Directions: Which lines run from the line with "split_nl (send_long_message indented_text))" through the line with "(** * cables.guide: the" in the entries below? Print them exactly, both ends included, and nothing more.

(Dataset entries)
* * * * * * *
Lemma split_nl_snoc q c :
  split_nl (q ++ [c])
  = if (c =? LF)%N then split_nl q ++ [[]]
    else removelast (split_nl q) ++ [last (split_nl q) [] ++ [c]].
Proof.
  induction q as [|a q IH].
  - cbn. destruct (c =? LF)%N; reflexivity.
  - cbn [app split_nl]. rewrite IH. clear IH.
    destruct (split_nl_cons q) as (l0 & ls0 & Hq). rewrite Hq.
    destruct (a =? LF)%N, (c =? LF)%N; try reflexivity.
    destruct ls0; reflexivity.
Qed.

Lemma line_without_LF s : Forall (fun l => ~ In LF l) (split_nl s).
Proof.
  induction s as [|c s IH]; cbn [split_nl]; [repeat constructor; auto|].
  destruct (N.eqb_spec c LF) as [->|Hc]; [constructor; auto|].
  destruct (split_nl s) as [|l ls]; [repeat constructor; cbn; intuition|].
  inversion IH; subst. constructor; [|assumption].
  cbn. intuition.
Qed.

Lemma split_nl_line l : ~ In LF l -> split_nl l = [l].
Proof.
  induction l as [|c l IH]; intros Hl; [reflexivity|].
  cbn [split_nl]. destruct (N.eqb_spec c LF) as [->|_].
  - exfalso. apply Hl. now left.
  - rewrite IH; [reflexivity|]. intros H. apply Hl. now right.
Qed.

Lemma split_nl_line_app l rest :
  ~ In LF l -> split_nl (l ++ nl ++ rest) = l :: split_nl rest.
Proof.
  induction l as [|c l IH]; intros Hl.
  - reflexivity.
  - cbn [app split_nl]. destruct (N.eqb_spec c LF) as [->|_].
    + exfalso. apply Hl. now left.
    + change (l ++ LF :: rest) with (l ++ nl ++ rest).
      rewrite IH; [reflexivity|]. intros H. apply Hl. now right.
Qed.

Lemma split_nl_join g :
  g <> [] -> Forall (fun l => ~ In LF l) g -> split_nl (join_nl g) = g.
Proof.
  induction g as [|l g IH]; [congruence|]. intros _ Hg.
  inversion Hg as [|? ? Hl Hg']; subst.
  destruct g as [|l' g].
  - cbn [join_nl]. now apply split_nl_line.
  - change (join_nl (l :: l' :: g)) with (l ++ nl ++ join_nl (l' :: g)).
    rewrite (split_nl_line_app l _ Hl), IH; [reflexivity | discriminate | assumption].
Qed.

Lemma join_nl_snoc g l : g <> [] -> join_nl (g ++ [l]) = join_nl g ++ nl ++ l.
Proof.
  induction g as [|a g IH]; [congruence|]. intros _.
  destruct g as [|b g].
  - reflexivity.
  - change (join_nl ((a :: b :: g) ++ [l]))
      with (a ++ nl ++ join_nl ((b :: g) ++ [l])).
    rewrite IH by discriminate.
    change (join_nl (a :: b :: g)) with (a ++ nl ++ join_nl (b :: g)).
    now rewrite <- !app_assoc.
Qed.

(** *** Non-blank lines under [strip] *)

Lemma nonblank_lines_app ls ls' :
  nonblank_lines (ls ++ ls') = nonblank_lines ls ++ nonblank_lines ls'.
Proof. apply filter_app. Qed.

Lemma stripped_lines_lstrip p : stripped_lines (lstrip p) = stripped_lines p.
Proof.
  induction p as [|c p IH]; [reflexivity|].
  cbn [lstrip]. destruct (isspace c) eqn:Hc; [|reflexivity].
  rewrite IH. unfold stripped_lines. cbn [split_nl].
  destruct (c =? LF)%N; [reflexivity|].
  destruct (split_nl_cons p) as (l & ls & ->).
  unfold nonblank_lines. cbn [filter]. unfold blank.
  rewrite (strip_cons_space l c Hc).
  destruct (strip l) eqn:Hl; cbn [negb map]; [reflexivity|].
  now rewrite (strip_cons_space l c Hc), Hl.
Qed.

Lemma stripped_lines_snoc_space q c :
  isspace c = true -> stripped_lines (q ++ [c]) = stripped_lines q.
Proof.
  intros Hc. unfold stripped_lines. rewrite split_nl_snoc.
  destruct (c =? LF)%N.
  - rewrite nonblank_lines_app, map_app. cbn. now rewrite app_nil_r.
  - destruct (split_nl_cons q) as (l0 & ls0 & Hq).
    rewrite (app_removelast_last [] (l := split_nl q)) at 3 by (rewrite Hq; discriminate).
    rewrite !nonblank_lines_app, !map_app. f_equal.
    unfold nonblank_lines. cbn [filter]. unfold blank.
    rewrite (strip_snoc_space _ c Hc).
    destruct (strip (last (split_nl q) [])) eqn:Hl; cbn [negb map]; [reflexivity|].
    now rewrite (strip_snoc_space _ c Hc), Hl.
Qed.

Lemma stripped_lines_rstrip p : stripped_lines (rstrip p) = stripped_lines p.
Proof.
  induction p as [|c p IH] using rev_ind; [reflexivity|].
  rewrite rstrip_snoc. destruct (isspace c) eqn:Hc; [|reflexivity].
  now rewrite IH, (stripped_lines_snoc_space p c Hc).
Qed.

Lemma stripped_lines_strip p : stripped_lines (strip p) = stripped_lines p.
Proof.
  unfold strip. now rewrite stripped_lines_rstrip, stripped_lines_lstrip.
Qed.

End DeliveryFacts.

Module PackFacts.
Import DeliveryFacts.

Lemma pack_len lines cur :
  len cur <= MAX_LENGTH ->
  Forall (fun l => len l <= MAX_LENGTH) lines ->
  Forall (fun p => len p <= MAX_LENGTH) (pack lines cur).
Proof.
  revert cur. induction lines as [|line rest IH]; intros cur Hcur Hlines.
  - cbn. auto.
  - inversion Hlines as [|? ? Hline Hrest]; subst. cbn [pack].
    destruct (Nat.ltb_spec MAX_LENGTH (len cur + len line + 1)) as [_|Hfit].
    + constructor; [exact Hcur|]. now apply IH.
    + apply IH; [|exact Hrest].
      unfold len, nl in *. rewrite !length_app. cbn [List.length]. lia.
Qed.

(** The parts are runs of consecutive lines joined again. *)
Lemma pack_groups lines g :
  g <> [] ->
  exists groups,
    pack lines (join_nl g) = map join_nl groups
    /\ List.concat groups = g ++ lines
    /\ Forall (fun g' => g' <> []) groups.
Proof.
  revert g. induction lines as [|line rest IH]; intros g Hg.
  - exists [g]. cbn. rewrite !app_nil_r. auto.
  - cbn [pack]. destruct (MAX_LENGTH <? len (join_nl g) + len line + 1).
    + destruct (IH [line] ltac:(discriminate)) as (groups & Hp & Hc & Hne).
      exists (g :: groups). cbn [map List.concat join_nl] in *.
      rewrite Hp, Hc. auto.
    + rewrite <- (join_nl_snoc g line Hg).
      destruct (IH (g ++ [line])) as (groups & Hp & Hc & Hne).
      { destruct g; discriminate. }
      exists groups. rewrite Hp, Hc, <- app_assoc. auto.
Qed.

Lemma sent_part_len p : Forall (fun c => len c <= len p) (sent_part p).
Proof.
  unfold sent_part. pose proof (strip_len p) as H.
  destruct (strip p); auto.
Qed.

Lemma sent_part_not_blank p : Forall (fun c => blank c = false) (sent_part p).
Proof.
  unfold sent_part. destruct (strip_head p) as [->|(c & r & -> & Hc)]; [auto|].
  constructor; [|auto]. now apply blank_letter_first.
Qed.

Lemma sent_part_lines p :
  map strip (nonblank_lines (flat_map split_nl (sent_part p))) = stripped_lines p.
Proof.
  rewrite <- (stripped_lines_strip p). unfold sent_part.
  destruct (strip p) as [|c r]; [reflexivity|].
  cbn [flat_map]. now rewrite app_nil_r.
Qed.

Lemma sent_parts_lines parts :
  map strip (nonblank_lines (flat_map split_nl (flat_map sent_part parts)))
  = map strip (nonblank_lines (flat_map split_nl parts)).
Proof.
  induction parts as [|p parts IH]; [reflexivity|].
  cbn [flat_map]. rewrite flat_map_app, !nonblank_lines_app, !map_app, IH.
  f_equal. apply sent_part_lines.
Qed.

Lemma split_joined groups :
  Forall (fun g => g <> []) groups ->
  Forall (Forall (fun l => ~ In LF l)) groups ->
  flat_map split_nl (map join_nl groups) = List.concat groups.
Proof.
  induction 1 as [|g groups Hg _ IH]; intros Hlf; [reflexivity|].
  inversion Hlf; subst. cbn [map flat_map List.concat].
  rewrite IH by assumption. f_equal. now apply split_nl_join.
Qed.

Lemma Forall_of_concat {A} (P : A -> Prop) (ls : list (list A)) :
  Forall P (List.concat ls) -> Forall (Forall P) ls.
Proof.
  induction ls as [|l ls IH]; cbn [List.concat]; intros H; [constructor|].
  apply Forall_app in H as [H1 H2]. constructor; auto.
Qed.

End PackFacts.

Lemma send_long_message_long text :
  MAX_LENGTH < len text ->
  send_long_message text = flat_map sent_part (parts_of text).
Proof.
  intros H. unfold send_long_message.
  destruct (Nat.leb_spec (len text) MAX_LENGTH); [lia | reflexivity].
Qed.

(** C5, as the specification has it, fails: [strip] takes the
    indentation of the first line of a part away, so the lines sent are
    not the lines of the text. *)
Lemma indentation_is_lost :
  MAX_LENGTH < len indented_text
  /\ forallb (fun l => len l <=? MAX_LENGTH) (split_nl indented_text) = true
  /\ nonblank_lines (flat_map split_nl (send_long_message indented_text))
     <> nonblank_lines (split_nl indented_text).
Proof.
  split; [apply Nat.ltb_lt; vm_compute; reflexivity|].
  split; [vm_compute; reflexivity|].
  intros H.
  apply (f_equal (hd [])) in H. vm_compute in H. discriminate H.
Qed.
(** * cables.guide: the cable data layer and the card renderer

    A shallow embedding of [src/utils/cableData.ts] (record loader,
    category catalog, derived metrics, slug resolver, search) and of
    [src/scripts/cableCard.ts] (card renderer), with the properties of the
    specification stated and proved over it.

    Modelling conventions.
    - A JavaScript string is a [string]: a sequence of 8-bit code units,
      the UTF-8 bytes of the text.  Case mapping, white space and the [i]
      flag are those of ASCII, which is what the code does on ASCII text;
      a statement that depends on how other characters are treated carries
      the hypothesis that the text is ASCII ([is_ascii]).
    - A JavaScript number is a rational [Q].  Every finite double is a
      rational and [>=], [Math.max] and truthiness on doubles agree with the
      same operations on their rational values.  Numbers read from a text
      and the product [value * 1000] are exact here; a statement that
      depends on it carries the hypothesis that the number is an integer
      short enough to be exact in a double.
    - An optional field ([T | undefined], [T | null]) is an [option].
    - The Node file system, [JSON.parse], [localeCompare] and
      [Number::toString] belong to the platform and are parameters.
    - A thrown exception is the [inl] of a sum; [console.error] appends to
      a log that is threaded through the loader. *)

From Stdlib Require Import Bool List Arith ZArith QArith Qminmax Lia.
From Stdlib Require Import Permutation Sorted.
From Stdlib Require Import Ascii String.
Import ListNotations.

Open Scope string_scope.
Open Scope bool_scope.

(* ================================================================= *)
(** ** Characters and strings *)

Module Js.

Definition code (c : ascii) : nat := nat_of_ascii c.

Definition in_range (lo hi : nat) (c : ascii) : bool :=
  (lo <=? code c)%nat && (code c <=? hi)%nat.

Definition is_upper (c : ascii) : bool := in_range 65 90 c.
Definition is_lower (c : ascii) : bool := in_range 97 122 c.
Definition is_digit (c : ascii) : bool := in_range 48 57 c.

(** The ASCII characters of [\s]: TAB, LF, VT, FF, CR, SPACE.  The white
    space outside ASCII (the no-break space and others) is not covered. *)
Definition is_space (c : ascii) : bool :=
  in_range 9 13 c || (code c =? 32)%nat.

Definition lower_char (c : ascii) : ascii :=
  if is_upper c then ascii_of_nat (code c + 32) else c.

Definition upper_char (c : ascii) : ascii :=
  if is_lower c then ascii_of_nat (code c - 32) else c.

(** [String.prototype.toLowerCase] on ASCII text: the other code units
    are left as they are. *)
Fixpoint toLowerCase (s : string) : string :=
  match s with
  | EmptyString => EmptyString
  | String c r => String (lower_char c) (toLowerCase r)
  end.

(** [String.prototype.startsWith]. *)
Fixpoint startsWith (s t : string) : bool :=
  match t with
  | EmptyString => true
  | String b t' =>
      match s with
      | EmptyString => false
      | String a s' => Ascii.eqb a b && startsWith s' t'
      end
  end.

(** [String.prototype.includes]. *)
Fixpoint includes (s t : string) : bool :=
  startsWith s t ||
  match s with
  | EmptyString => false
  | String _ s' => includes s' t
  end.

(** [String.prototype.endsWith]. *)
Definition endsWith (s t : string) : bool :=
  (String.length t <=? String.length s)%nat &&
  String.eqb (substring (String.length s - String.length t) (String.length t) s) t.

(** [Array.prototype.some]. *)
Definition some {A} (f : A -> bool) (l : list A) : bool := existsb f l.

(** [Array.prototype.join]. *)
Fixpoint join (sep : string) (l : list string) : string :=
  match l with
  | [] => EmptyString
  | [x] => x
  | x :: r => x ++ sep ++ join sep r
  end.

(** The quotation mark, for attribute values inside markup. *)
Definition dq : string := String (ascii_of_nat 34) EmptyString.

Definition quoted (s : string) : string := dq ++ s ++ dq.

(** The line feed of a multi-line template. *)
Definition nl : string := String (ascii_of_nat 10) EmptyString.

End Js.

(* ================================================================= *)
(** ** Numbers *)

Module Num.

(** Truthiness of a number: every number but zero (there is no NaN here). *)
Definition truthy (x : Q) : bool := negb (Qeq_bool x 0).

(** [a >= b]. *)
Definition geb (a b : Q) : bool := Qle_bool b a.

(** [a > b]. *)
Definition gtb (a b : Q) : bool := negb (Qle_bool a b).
* * * * * * *
Solution to the exercise:
  /\ nonblank_lines (flat_map split_nl (send_long_message indented_text))
     <> nonblank_lines (split_nl indented_text).
Proof.
  split; [apply Nat.ltb_lt; vm_compute; reflexivity|].
  split; [vm_compute; reflexivity|].
  intros H.
  apply (f_equal (hd [])) in H. vm_compute in H. discriminate H.
Qed.
(** * cables.guide: the cable data layer and the card renderer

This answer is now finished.